── Extracted data

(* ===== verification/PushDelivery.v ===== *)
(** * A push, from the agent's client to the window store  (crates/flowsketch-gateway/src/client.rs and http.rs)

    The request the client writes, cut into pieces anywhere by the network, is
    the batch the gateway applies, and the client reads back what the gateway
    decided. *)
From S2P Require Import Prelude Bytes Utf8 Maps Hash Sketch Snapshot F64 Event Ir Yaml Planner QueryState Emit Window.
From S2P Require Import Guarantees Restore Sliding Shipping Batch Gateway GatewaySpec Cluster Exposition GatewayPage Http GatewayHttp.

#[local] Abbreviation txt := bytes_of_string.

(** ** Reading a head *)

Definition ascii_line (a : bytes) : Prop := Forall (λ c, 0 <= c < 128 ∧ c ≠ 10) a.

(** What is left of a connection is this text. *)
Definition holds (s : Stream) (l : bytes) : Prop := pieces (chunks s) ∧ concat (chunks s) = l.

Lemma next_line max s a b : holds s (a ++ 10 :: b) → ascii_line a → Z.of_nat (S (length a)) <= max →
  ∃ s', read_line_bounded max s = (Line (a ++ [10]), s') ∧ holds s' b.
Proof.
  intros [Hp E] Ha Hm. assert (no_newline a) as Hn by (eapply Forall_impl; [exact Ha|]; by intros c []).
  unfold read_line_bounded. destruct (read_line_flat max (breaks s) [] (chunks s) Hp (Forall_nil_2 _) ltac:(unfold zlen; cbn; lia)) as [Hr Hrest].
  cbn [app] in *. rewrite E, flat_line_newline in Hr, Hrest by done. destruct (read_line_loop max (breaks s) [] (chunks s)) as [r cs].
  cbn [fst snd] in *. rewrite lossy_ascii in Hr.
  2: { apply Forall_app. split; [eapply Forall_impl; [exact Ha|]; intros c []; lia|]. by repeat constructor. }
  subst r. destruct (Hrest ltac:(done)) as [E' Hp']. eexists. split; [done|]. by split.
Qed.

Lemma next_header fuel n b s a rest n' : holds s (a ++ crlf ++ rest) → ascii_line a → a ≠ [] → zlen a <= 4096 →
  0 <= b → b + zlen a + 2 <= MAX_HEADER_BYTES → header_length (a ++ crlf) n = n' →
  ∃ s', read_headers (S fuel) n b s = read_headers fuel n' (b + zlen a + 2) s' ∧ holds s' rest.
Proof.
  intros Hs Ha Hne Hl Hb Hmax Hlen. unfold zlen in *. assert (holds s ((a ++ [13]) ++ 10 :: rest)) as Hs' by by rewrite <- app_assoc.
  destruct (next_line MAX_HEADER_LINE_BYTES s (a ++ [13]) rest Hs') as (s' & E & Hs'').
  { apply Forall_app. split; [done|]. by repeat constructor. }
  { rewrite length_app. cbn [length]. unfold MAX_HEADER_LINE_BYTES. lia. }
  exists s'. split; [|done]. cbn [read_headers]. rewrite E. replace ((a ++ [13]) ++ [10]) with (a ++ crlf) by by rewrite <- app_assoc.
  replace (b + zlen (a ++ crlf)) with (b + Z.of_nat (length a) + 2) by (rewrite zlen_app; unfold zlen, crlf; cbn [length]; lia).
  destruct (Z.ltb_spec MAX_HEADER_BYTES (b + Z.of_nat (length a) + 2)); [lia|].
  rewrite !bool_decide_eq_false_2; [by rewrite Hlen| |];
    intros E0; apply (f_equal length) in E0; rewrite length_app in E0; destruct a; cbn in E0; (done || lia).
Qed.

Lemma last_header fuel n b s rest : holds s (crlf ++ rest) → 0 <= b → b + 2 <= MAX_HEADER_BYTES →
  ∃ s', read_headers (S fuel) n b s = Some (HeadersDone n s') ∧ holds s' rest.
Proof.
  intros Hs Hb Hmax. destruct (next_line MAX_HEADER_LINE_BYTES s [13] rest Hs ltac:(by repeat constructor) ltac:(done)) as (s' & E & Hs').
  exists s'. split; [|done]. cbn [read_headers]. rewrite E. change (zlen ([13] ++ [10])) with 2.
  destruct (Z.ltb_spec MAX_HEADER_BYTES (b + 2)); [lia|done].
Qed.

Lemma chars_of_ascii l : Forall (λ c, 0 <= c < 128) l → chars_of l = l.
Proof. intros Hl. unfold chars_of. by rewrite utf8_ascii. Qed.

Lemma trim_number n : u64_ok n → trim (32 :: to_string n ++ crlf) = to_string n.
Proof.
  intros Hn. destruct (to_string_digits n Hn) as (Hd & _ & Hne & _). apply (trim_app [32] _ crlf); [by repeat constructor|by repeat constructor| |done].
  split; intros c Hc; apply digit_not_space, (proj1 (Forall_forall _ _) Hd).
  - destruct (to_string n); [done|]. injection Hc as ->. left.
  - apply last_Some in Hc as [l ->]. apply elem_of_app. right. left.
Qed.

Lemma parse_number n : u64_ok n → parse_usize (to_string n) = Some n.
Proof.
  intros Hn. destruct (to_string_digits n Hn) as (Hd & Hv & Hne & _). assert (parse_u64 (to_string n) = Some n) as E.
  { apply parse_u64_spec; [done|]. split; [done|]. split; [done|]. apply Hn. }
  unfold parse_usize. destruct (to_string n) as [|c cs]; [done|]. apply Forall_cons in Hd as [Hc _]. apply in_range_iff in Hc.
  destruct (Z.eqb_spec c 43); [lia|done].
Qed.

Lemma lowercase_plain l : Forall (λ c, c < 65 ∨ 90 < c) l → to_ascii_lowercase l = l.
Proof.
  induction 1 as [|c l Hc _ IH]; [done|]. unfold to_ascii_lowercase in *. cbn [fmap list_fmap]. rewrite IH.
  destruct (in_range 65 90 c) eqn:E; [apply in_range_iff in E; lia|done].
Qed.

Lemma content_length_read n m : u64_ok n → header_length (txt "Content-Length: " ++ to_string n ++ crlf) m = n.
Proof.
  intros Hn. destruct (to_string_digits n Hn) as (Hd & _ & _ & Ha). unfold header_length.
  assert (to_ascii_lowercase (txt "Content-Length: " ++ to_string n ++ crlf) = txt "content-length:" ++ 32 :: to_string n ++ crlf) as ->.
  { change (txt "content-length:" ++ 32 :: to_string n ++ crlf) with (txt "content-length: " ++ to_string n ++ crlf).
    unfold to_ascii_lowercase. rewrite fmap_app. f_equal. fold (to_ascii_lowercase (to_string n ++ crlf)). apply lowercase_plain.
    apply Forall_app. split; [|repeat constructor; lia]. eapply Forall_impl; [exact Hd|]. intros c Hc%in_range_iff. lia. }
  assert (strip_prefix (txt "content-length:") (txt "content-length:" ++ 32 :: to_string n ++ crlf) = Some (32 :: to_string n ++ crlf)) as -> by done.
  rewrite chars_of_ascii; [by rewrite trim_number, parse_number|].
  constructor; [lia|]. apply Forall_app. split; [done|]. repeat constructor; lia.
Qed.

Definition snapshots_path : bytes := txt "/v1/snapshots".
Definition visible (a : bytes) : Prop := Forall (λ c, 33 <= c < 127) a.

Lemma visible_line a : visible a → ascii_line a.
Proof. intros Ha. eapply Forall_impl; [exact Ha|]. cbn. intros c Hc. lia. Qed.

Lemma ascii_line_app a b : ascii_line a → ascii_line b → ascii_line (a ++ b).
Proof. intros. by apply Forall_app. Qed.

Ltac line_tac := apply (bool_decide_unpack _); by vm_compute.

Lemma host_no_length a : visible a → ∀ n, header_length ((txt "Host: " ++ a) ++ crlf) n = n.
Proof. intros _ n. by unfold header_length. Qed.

────
── Extracted data

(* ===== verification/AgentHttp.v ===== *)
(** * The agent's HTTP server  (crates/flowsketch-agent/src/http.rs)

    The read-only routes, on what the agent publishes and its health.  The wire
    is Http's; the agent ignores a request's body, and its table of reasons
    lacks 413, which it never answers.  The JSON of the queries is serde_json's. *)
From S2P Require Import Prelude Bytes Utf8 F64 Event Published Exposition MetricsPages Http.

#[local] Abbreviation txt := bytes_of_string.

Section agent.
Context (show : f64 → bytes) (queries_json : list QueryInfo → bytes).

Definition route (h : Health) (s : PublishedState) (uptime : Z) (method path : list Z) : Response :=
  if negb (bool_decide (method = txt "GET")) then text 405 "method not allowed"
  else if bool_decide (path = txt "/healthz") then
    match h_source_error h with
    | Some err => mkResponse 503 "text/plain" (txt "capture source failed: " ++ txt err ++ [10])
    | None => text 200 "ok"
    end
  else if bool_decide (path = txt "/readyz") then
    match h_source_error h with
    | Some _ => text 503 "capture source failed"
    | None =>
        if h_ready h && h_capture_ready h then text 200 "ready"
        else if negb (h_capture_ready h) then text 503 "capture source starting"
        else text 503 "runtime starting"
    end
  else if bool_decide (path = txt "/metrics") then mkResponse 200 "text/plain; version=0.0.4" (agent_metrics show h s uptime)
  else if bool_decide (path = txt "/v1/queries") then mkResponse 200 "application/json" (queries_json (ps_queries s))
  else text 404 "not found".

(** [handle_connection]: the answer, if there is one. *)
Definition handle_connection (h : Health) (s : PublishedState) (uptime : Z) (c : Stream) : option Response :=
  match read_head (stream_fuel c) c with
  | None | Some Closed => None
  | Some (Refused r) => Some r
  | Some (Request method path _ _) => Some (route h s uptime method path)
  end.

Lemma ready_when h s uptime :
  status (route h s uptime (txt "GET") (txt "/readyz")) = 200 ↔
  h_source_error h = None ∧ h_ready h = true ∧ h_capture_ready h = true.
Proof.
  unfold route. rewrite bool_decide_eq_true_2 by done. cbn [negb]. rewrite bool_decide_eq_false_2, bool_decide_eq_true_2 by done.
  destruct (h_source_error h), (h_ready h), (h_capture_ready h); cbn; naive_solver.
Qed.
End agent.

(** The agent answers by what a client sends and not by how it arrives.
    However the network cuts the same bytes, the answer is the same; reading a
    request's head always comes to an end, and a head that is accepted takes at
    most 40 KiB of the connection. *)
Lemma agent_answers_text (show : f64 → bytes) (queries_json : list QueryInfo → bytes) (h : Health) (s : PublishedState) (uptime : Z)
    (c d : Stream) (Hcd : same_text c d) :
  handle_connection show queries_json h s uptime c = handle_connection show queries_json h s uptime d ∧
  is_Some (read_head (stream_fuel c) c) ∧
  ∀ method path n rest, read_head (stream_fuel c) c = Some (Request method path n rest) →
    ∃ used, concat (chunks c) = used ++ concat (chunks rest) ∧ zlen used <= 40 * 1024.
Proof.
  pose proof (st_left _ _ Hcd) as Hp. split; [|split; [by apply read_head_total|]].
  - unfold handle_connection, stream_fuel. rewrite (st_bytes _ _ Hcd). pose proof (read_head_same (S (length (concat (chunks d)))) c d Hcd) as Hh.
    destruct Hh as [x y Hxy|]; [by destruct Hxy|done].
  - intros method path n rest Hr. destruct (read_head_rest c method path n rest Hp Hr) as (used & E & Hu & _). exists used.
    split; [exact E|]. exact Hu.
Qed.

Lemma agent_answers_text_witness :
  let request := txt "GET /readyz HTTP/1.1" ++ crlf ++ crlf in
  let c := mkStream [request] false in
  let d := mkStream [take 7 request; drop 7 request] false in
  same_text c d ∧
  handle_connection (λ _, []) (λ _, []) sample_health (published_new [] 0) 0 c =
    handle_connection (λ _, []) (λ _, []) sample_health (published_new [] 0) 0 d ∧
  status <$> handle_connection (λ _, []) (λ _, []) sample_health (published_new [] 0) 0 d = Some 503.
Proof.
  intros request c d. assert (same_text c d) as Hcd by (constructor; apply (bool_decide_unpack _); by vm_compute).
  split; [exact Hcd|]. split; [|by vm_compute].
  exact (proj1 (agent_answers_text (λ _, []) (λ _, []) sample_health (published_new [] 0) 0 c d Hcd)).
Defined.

────

Above are the entries. Output exactly the lines beginning with the line that has "Proof. intros. by apply Forall_app. Qed." and ending with the line that has "Proof. intros _".

§ **Task result**:
Proof. intros. by apply Forall_app. Qed.

Ltac line_tac := apply (bool_decide_unpack _); by vm_compute.

Lemma host_no_length a : visible a → ∀ n, header_length ((txt "Host: " ++ a) ++ crlf) n = n.
Proof. intros _ n. by unfold header_length. Qed.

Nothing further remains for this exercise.